Por mais que as perspectivas sobre o futuro do mais importante rio de São Paulo sejam divergentes, uma coisa é certa: ele nunca voltará a ser como antes. Seus meandros, que foram decepados pelas infindáveis obras de retificação do leito, não voltarão a existir. Suas margens, que estão recebendo cobertura de concreto, não irão mais abrigar a flora dos tempos das bandeiras. "Agora, precisamos entender o rio dentro do contexto urbano de São Paulo, para, aí, sim, pensar em melhorias", defende o professor Almeida Rocha.

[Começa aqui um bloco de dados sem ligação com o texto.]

Lemma base_url_parts scheme host path query :
  scheme_ok scheme = true → str_map lower_byte scheme = scheme → parseHost host = Some host →
  str_has "%" host = false → rooted path = true → str_forallb url_byte query = true →
  link_parts (base_url scheme host path query).
Proof.
  intros Hs Hl Hh Hno Hr Hq. split; cbn.
  - done.
  - done.
  - exists (authority None host). pose proof (parseHost_escape _ _ Hh Hno) as He.
    unfold parseAuthority, authority. change ("" +:+ ?x) with x.
    destruct (cut_last "@" (escape encodeHost host)) as [[a b]|] eqn:Hc; [|by rewrite He].
    exfalso. assert (Hat : str_has "@" (escape encodeHost host) = false).
    { apply (str_has_forallb _ inner_byte); [done|]. apply escape_forallb, host_escapes. }
    revert a b Hc Hat. generalize (escape encodeHost host). induction s as [|d s IH]; intros a b; [done|].
    rewrite str_has_cons. cbn [cut_last]. intros Hc [Hd Hs']%orb_false_iff.
    destruct (cut_last "@" s) as [[x y]|]; [by eapply IH|]. by rewrite Hd in Hc.
  - exists (escape encodePath path). split_and!.
    + destruct path as [|c path]; [done|]. rewrite rooted_cons in Hr. apply Ascii.eqb_eq in Hr as <-.
      exact (rooted_cons "/" (escape encodePath path)).
    + apply escape_forallb, path_escapes.
    + unfold set_encoded. rewrite unescape_escape by done. cbn. by rewrite String.eqb_refl.
  - done.
Qed.

Lemma Parse_base_url scheme host path query :
  link_parts (base_url scheme host path query) → host ≠ "" → str_has "%" host = false → rooted path = true →
  Parse (URL_String (base_url scheme host path query)) = Some (base_url scheme host path query).
Proof.
  intros Hp Hh Hno Hr. rewrite URL_String_link by done. cbn [Fragment base_url String.eqb].
  destruct (parse_link_text _ Hp Hno) as (p & Hset & Hp1 & Hu).
  rewrite app_nil_str. unfold Parse, cut_fragment.
  rewrite (proj2 (Cut_byte_None "#" _)) by (apply (str_has_forallb _ url_byte); [done|by apply link_text_bytes]).
  cbn [fst snd]. rewrite Hu. cbn [mbind option_bind].
  rewrite EscapedPath_base in Hset by done. unfold set_encoded in Hset. rewrite unescape_escape in Hset by done.
  cbn in Hset. rewrite String.eqb_refl in Hset. by injection Hset as <-.
Qed.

Para o jornalista Nicolini, que por muitos anos cobriu regatas e provas de natação no Tietê para o jornal "Gazeta Esportiva", presenciar a degradação do Tietê foi um processo lento e dolorido, semelhante a envelhecer. "Cada dia eu via que ele morria um pouco. Mas o grande impacto ocorreu quando a ‘Gazeta’ suspendeu a travessia de São Paulo a nado, em 1944." No auge dos seus 78 anos, ele reflete: "A história não volta, fica apenas na memória das pessoas que, como eu, já nadaram no Tietê. Mas, mesmo hoje, retificado, cortando uma cidade como São Paulo, ele pode voltar a ter vida e beleza. E espero viver para ver". 


O exemplo do Tâmisa

O Tâmisa, na Inglaterra, hoje um dos cartões-postais de Londres, é a grande prova de que um rio poluído pode voltar a ter vida, mesmo atravessando uma metrópole. Suas águas, que no século 19 exalavam um cheiro tão insuportável que algumas sessões do Parlamento tiveram de ser suspensas, hoje são cenário de pescarias, passeios de barco, prática de esportes e de turismo.

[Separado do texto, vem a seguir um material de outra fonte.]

Definition close_and (p : phase) (fd : Z) (w : Watch) : Watch := {|
  ph := p; backoff := backoff w; signal := signal w; wOpened := wOpened w; wClosed := wClosed w ++ [fd] |}.
Definition set_signal (b : bool) (w : Watch) : Watch := {|
  ph := ph w; backoff := backoff w; signal := b; wOpened := wOpened w; wClosed := wClosed w |}.

Definition read_turn (fd : Z) (got : result Errno string) (w : Watch) : Watch :=
  match got with
  | Err EINTR | Err EAGAIN => w
  | Ok data =>
      if String.eqb data "" then close_and Asleep fd w
      else if routeEventRelevant data then set_signal true w else w
  | Err EOTHER => close_and Asleep fd w
  end.

Definition reopened (fd : Z) (cancelled : bool) (w : Watch) : Watch :=
  let w' := {| ph := Reading fd; backoff := backoff w; signal := signal w;
               wOpened := wOpened w ++ [fd]; wClosed := wClosed w |} in
  if cancelled then close_and Returned fd w'
  else {| ph := ph w'; backoff := backoff_min; signal := signal w'; wOpened := wOpened w'; wClosed := wClosed w' |}.

Definition slower (w : Watch) : Watch := {|
  ph := ph w; backoff := Z.min backoff_max (2 * backoff w); signal := signal w;
  wOpened := wOpened w; wClosed := wClosed w |}.

Definition watchRouteLoop (w : Watch) (h : Happening) : Watch :=
  match ph w, h with
  | _, Taken => set_signal false w
  | Reading fd, Turn cancelled woken got =>
      if cancelled || woken then close_and Returned fd w else read_turn fd got w
  | Asleep, Timer (Some fd) cancelled => reopened fd cancelled w
  | Asleep, Timer None _ => slower w
  | Asleep, CancelledAsleep => {| ph := Returned; backoff := backoff w; signal := signal w;
                                  wOpened := wOpened w; wClosed := wClosed w |}
  | _, _ => w
  end.
End filter.

(** ** Opening the socket and starting the watcher *)

(** [openRouteSocket]: the descriptor of [socket], and whether the two settings
    fail; the descriptors closed on the way. *)
Definition openRouteSocket (socket : option Z) (nonblock_fails buffer_fails : bool) : option Z * list Z :=
  match socket with
  | None => (None, [])
  | Some fd => if nonblock_fails || buffer_fails then (None, [fd]) else (Some fd, [])
  end.

(** [WatchRouteChanges]: the route socket, the two ends of the pipe, the queue. *)
Definition WatchRouteChanges (sock : option Z) (pipe : option (Z * Z)) (queue : option Z) : option (Z * Z * Z * Z) * list Z :=
  match sock with
  | None => (None, [])
  | Some fd =>
      match pipe with
      | None => (None, [fd])
      | Some (wake, cancelWake) =>
          match queue with
          | None => (None, [fd; wake; cancelWake])
          | Some q => (Some (fd, wake, cancelWake, q), [])
          end
      end
  end.

(** ** The kernel, its socket and the monitor

    What route(4) says of the messages: a route that is added, removed or
    changed is announced by a message of that type with the route's flags and
    no error; a change of an interface or of its addresses by an interface or
    address message; and there are messages that come with no change of the
    tables (questions, misses, failed attempts, multicast groups). *)
Section world.
Context (ParseRIB : string → option (list Message)).

Definition with_routes (rows : list Message) (k : Kernel) : Kernel := {|
  k_cancelled := k_cancelled k; k_interfaces := k_interfaces k; k_iface_rib := k_iface_rib k;
  k_route_rib := Ok rows; k_interfaces2 := k_interfaces2 k |}.

(** [m] announces [row] under type [t]. *)
Definition about_route (t : Z) (row m : RouteMessage) : Prop := rmType m = t ∧ rmFlags m = rmFlags row ∧ rmErr m = None.

Inductive change : Kernel → Kernel → Message → Prop :=
  | Added k pre post row m : k_route_rib k = Ok (pre ++ post) → about_route RTM_ADD row m →
      change k (with_routes (pre ++ MRoute row :: post) k) (MRoute m)
  | Removed k pre post row m : k_route_rib k = Ok (pre ++ MRoute row :: post) → about_route RTM_DELETE row m →
      change k (with_routes (pre ++ post) k) (MRoute m)
  | Changed k pre post row row' m : k_route_rib k = Ok (pre ++ MRoute row :: post) →
      has_flag (rmFlags row) RTF_HOST = has_flag (rmFlags row') RTF_HOST → about_route RTM_CHANGE row' m →
      change k (with_routes (pre ++ MRoute row' :: post) k) (MRoute m)
  | Interfaces k k' msg : k_cancelled k' = k_cancelled k → k_route_rib k' = k_route_rib k →
      ((∃ m, msg = MInterface m) ∨ msg = MOther ∨
       ∃ m, msg = MRoute m ∧ rmType m ∈ [RTM_IFINFO; RTM_IFINFO2; RTM_NEWADDR; RTM_DELADDR] ∧ rmErr m = None) → change k k' msg
  | Nothing k msg : change k k msg.

Inductive trace : Kernel → list Message → Kernel → Prop :=
  | trace_nil k : trace k [] k
  | trace_cons k k1 k2 msg msgs : change k k1 msg → trace k1 msgs k2 → trace k (msg :: msgs) k2.

(** The tables; the messages that wait in the socket's buffer; whether one was
    lost since the monitor's last look; the watcher; whether the monitor has
    taken a signal and not looked yet; what it looked at last. *)
Record World := { tables : Kernel; buffer : list Message; lost : bool; watch : Watch; owed : bool; seen : Kernel }.

(** A frame with types the decoder knows decodes, if it does, to the messages
    it is made of. *)
Definition describes (data : string) (msgs : list Message) : Prop :=
  frames_known (String.length data) data = true → ∀ ms, ParseRIB data = Some ms → ms = msgs.

(** The read of a turn brings messages. *)
Definition brings (h : Happening) : option string :=
  match h with Turn false false (Ok data) => if String.eqb data "" then None else Some data | _ => None end.

Definition reading (w : Watch) : bool := match ph w with Reading _ => true | _ => false end.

A poluição do Tâmisa vem de longa data. Em 1610, a água deixou de ser potável e, no final do século 19, ele foi declarado morto. Para tentar reverter a situação, o governo construiu em Londres, no início do século 20, um sistema de captação de esgotos e, com isso, o rio se recuperou por alguns anos. No entanto, como os dejetos não eram tratados, mas apenas coletados e lançados mais adiante no próprio curso, o Tâmisa não resistiu por muito tempo e, em 1950, foi novamente declarado morto.

Dessa vez, os ingleses investiram em uma solução definitiva, que custou US$ 20 bilhões, aplicados ao longo de 20 anos. Ainda na década de 1950, foram construídas as primeiras estações de tratamento. O governo também promoveu uma ampla campanha de conscientização da população, para ensinar aos cidadãos que o rio não era lugar de jogar lixo ou esgoto. Na década de 1970, os peixes voltaram a viver no Tâmisa. Hoje, suas águas abrigam 121 espécies diferentes.

O rio atualmente é gerenciado pela Thames21, uma organização composta, entre outros, pela Agência do Meio Ambiente do governo, pela Autoridade do Porto de Londres e por representantes da sociedade civil. A entidade zela pela qualidade da água, aplica o dinheiro arrecadado com impostos em projetos sociais e educacionais ligados ao rio e realiza uma limpeza anual do fundo. Mesmo com tanto cuidado, todos os anos ainda são retiradas do leito do Tâmisa cerca de mil toneladas de lixo.